[GIVEN ENTRIES]

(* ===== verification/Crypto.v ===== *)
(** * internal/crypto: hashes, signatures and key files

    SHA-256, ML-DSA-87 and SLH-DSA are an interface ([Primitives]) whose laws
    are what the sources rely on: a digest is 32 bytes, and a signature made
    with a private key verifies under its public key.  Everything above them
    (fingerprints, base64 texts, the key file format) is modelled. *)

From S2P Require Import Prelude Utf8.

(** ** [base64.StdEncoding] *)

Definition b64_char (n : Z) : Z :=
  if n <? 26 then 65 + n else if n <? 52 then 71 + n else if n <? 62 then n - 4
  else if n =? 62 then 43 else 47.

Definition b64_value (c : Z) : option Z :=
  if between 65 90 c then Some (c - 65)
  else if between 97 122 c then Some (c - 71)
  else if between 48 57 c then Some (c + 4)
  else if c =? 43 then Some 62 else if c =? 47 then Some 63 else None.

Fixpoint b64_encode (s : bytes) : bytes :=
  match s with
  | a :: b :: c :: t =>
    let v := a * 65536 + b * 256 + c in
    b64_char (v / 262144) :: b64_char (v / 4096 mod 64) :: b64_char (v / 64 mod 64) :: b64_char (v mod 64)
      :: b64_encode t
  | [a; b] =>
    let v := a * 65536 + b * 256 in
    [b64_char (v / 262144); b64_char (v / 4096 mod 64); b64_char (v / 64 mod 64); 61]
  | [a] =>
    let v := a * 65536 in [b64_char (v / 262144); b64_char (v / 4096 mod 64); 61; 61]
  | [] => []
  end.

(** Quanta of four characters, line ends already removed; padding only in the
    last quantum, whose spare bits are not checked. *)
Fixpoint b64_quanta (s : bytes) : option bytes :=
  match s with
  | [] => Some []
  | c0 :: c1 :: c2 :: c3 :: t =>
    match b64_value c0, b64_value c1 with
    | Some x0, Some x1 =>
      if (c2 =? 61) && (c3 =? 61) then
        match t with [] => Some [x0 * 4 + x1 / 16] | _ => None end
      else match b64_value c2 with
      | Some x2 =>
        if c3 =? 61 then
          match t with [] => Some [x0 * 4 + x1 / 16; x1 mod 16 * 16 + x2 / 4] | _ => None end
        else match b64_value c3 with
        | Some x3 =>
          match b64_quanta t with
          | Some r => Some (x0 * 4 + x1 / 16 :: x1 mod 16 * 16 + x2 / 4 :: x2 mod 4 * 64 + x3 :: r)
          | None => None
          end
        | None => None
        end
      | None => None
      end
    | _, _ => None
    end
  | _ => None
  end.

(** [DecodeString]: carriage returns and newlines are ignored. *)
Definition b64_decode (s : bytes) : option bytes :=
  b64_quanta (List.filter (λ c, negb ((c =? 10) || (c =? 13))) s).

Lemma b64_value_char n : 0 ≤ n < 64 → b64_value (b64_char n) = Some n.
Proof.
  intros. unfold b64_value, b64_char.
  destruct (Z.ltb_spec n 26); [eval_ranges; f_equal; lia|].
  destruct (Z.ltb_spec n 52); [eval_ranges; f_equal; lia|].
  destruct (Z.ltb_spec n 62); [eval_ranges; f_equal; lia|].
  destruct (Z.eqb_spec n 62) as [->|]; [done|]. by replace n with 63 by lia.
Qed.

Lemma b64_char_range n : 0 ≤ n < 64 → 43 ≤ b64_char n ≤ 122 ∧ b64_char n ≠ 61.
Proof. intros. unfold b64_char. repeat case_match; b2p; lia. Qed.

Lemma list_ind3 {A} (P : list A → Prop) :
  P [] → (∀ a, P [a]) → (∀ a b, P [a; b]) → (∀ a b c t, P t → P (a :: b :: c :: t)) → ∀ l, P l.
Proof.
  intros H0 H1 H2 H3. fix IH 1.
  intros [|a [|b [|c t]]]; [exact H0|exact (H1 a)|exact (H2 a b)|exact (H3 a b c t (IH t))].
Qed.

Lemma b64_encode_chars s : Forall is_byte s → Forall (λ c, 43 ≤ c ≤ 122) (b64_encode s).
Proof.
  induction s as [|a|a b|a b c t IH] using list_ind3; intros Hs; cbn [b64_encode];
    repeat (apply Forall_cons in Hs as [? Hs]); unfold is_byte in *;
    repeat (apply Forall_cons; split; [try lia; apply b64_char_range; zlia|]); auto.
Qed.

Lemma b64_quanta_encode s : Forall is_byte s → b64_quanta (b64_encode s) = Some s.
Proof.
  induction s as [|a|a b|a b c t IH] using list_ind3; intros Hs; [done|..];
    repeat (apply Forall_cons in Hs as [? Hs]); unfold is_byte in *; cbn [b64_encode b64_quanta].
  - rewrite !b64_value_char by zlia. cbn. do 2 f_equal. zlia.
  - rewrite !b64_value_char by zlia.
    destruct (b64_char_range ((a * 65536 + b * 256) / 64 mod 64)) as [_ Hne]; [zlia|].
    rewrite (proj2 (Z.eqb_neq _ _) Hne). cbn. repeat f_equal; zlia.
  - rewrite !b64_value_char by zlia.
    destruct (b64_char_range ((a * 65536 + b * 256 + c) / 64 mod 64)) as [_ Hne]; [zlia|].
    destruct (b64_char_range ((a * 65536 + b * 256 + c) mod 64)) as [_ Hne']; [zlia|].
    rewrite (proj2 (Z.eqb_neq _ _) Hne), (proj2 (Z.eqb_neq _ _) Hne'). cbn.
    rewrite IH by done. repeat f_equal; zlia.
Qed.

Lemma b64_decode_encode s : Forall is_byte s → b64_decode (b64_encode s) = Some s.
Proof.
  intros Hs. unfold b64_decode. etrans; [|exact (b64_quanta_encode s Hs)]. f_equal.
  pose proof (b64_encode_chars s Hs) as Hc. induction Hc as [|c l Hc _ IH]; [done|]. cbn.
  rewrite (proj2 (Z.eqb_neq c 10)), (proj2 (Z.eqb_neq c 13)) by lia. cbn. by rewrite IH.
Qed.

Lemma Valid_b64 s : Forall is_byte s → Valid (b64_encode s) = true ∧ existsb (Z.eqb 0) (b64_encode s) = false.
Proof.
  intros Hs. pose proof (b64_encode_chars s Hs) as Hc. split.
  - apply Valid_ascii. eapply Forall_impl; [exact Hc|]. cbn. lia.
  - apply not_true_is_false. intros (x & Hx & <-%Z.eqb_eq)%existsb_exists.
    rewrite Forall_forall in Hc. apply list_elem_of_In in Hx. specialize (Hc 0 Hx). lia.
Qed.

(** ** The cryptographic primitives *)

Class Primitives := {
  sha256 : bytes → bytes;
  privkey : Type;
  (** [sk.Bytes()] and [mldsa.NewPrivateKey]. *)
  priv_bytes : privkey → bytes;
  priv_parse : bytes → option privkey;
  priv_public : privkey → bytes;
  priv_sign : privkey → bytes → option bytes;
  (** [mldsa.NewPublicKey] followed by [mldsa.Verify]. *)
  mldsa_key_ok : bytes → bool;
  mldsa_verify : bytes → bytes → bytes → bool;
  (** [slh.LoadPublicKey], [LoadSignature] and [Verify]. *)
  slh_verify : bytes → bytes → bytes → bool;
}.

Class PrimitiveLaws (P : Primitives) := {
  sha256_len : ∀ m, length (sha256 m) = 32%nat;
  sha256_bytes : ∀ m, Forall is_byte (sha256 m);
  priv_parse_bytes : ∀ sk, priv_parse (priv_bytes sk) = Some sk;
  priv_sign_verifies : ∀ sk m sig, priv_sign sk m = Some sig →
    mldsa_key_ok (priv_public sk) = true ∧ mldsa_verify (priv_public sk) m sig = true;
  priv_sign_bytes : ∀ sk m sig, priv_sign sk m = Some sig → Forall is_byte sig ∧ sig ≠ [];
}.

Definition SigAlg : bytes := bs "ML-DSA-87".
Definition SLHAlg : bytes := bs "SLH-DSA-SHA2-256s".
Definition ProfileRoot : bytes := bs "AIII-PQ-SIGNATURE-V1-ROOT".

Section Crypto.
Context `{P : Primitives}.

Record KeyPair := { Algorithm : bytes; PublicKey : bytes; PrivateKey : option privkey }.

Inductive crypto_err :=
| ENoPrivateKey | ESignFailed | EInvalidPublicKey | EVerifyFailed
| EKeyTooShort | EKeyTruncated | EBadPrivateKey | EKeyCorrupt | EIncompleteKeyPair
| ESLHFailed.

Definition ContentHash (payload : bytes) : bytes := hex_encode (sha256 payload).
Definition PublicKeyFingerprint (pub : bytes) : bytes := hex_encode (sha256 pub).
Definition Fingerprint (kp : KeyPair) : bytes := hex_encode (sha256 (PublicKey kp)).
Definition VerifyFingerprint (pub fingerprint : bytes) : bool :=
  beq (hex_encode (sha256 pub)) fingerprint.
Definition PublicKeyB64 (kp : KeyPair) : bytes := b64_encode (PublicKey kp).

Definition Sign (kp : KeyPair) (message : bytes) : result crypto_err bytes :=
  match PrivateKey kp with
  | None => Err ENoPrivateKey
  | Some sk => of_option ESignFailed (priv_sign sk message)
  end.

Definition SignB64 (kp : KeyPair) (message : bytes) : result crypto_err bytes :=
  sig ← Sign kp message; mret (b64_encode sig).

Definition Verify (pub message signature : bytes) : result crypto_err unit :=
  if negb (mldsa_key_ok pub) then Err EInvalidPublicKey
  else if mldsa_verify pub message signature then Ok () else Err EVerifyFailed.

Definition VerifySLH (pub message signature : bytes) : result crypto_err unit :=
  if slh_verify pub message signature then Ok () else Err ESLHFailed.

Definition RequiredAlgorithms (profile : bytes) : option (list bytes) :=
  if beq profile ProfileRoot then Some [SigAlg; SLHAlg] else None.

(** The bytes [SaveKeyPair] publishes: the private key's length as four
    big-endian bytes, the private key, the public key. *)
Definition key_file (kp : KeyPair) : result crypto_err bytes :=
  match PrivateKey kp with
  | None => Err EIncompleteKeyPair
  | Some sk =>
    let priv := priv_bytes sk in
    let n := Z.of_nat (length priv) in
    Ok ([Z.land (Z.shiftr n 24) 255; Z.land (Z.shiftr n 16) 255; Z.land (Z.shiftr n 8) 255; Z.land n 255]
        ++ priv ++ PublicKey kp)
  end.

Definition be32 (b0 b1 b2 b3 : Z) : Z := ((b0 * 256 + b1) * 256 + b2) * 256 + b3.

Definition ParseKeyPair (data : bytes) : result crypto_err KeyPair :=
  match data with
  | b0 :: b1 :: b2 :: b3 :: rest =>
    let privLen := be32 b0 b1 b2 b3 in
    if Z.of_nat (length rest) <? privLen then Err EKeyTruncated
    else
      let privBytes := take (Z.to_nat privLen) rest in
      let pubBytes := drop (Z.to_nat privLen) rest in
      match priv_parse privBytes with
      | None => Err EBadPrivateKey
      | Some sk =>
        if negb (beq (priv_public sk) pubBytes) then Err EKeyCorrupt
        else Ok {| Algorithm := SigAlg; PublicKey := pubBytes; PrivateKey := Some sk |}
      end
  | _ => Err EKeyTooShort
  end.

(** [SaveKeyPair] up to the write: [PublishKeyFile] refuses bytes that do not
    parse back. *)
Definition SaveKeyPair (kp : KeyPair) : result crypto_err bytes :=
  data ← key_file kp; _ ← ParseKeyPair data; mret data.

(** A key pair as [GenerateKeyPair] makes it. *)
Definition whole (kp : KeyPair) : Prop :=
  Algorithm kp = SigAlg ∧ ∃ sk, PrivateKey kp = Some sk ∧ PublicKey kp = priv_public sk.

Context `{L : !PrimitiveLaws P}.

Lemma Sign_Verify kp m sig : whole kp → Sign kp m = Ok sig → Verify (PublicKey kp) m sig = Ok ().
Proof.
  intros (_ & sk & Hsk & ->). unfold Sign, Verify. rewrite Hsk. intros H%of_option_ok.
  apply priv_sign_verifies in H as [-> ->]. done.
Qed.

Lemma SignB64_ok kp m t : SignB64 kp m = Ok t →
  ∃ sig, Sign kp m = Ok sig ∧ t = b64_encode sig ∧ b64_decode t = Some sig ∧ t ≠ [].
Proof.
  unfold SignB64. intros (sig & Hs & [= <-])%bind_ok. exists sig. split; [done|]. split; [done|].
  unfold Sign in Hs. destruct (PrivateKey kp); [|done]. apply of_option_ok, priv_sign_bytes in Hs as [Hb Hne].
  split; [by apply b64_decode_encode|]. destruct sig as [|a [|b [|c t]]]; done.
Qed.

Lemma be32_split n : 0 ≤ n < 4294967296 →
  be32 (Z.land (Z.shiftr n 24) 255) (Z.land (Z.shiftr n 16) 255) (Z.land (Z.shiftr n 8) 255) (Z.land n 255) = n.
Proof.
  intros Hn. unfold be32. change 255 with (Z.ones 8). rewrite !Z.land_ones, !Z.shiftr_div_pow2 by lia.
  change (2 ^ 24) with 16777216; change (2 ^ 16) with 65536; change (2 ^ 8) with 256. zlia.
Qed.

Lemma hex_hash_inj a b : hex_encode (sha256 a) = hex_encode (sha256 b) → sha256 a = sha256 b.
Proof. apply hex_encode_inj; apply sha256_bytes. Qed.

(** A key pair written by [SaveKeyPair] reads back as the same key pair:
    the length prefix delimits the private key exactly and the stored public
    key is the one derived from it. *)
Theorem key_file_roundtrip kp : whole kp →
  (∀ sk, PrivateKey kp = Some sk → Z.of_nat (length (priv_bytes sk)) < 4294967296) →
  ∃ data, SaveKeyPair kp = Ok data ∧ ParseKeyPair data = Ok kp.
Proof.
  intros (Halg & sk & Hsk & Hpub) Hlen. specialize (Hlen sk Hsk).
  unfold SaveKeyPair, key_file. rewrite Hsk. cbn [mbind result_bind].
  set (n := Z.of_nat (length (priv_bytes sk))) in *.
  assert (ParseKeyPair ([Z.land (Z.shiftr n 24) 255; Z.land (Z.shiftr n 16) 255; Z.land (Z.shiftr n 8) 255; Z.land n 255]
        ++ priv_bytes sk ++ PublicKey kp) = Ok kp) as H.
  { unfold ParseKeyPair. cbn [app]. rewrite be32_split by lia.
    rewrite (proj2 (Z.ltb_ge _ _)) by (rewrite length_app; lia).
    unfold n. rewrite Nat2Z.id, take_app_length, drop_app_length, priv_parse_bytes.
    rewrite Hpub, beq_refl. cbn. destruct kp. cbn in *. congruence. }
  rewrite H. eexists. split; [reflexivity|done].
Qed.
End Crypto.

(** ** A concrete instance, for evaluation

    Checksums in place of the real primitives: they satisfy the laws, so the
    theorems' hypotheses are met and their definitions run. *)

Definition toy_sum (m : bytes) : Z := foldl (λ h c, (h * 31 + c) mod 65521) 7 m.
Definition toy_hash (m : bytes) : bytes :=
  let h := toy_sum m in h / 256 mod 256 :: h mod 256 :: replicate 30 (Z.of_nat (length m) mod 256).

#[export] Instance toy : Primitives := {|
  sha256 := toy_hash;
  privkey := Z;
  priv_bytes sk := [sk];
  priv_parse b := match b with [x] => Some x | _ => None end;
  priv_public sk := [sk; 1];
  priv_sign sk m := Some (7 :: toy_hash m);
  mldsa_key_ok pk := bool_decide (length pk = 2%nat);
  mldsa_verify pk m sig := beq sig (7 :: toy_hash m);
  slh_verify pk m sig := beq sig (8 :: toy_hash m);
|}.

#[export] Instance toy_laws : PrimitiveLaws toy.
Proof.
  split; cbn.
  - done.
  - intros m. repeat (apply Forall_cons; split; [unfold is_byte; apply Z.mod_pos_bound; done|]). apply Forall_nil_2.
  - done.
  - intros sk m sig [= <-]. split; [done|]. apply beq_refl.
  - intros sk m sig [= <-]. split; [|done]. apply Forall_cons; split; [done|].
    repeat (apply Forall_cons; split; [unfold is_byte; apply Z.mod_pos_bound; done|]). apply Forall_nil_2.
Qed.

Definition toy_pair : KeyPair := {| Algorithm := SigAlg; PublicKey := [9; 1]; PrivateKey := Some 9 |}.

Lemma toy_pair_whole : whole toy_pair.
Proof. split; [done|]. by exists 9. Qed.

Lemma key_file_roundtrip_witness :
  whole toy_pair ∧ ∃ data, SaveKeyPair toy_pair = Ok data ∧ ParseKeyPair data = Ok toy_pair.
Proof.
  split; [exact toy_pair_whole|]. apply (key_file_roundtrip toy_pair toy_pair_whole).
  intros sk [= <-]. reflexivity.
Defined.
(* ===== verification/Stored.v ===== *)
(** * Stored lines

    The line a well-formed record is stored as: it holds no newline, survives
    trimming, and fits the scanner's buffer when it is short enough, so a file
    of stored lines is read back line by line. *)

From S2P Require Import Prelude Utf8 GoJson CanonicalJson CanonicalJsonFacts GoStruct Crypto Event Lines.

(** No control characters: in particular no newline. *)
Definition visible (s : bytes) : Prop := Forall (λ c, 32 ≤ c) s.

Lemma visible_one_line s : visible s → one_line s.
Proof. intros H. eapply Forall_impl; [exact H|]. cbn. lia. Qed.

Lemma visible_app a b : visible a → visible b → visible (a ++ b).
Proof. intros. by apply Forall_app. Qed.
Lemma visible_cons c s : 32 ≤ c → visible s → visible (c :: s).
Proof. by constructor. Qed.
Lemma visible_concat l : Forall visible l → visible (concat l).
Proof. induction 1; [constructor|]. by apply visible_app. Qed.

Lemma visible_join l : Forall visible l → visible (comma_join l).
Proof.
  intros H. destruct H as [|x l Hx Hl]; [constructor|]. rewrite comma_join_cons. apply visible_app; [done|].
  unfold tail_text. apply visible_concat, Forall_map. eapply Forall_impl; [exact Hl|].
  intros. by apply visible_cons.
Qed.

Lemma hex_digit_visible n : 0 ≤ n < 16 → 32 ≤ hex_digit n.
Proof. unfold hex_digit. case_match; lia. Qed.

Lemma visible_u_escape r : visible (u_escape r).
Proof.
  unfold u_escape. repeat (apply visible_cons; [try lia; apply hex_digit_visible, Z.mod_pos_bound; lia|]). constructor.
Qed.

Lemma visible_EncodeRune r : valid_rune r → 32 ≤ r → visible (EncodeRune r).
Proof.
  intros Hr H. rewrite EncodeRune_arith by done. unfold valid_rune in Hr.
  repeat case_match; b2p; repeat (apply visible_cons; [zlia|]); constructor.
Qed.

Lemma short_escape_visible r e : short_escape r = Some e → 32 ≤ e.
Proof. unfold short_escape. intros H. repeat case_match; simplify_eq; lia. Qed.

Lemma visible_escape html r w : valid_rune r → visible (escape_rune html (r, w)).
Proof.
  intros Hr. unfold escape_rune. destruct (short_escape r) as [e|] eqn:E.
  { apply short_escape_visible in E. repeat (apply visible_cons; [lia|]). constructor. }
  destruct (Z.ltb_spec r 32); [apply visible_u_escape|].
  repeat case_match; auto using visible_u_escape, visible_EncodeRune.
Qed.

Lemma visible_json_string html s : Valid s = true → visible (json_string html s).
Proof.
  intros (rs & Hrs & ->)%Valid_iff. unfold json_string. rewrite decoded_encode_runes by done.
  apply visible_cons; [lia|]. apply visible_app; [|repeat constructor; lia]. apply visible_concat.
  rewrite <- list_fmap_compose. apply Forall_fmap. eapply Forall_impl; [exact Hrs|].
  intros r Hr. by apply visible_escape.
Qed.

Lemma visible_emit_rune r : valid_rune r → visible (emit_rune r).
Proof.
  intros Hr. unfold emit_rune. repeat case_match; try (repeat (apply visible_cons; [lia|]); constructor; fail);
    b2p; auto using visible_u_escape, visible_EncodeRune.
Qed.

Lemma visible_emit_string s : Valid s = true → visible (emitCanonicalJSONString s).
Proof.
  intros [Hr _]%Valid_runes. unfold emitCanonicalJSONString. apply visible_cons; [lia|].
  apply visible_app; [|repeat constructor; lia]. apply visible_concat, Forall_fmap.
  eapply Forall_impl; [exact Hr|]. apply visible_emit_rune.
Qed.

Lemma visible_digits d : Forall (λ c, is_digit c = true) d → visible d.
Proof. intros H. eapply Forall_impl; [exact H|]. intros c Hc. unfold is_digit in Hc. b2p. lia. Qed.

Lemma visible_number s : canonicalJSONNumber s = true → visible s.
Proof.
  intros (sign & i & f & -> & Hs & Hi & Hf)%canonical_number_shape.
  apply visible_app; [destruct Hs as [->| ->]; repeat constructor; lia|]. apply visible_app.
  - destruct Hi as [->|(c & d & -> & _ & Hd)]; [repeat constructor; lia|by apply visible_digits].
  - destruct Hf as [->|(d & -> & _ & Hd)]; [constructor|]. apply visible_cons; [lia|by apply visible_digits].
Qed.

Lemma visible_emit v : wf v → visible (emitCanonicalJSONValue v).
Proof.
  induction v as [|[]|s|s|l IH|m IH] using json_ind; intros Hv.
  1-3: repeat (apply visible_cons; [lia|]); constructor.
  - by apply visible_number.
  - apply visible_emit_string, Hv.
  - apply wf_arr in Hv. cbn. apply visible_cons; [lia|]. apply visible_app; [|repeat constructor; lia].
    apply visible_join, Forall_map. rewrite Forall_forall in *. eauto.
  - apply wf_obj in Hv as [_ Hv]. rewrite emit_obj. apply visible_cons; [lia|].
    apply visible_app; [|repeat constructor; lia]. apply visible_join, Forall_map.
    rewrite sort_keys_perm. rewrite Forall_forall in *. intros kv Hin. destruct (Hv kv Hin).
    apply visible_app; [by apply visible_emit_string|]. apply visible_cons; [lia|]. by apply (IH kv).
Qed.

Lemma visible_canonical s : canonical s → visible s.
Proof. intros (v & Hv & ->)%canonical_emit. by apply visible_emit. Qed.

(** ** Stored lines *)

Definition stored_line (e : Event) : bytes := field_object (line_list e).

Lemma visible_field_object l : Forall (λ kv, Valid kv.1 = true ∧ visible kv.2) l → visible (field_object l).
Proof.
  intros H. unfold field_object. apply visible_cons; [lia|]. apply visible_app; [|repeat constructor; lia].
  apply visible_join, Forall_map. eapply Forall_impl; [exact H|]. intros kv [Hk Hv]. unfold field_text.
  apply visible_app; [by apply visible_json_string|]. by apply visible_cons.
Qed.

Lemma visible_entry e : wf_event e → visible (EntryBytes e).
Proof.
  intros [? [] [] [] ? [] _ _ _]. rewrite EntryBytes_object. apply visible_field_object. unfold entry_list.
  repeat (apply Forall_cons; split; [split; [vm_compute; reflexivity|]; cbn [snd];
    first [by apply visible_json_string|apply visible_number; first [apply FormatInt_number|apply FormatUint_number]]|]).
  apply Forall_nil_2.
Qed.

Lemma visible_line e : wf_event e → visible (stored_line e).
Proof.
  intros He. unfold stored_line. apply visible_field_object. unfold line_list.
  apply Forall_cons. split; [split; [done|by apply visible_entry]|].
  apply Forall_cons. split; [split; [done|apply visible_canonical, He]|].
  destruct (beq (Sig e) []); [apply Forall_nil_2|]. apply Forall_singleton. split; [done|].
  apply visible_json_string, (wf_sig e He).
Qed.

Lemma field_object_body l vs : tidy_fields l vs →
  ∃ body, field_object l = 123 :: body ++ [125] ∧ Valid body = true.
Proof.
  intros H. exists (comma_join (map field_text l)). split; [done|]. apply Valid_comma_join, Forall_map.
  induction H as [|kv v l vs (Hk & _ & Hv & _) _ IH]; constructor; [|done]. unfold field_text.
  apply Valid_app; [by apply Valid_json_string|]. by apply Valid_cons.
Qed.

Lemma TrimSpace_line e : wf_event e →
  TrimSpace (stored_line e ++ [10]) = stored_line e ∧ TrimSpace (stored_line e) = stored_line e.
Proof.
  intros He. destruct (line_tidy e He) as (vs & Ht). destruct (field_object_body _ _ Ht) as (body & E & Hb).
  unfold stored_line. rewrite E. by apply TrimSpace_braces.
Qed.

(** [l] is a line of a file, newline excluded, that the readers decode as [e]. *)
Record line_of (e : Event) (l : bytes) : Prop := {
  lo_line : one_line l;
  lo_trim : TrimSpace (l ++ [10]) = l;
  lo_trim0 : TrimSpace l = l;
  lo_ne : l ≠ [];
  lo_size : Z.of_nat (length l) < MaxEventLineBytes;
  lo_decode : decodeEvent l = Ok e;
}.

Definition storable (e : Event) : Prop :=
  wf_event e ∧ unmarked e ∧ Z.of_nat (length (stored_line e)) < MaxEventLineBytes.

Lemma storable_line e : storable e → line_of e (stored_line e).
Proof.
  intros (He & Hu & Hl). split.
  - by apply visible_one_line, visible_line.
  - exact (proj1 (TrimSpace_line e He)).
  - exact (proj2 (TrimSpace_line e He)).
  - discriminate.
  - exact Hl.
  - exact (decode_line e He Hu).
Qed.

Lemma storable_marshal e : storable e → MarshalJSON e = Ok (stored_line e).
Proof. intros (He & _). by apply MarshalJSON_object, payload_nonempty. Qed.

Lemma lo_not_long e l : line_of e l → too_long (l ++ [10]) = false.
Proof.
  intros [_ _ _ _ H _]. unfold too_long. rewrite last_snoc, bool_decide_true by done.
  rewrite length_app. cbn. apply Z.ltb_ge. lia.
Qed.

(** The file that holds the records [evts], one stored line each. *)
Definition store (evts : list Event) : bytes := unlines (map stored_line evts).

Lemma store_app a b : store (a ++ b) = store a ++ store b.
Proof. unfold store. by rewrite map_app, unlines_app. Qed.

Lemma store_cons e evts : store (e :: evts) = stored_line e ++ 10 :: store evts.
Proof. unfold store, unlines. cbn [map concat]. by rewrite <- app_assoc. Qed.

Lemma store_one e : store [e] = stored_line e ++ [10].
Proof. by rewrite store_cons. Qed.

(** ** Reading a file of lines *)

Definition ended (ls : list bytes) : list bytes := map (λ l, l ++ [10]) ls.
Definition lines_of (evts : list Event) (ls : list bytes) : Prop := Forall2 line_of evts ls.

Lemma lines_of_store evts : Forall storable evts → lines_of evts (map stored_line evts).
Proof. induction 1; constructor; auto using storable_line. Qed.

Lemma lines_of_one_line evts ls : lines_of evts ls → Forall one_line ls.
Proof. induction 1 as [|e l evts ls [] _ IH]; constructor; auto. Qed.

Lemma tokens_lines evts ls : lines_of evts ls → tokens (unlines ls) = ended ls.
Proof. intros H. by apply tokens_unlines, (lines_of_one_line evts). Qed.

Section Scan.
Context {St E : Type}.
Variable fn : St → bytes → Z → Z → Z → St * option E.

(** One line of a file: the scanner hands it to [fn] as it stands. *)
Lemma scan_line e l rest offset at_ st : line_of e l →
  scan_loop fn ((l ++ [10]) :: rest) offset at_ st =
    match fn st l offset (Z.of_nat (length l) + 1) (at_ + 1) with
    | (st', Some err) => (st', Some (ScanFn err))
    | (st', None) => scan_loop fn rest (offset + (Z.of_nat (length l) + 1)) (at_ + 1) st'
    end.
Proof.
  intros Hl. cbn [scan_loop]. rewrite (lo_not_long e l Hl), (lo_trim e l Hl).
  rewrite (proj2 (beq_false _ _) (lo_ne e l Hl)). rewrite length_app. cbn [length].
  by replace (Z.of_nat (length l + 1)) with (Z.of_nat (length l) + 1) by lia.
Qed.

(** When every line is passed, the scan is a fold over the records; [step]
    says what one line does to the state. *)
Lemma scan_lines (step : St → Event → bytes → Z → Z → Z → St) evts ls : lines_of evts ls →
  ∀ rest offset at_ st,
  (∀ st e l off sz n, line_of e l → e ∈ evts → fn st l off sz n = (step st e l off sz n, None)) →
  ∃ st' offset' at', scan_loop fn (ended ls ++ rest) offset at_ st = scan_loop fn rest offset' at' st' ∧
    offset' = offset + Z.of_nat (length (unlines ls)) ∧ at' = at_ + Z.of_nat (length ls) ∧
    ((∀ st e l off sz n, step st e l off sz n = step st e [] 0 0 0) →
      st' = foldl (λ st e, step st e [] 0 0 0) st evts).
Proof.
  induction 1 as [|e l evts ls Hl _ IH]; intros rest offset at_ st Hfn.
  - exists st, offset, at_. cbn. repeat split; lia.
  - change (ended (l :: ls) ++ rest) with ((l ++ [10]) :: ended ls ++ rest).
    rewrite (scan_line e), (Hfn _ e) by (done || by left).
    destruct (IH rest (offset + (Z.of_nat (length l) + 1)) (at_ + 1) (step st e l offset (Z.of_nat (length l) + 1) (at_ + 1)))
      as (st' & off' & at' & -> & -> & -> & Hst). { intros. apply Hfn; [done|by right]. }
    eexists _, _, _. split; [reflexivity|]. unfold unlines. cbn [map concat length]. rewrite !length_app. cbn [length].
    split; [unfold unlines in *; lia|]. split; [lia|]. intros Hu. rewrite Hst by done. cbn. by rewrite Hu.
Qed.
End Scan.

[/GIVEN ENTRIES]

▶ **WHAT NEEDS TO BE DONE**:
Once the line with "if negb (mldsa_key_ok" is found in the records above, print exactly that line and every line after it through the line with "Definition VerifySLH (pub".

▶ **TASK RESPONSE**:
  if negb (mldsa_key_ok pub) then Err EInvalidPublicKey
  else if mldsa_verify pub message signature then Ok () else Err EVerifyFailed.

Definition VerifySLH (pub message signature : bytes) : result crypto_err unit :=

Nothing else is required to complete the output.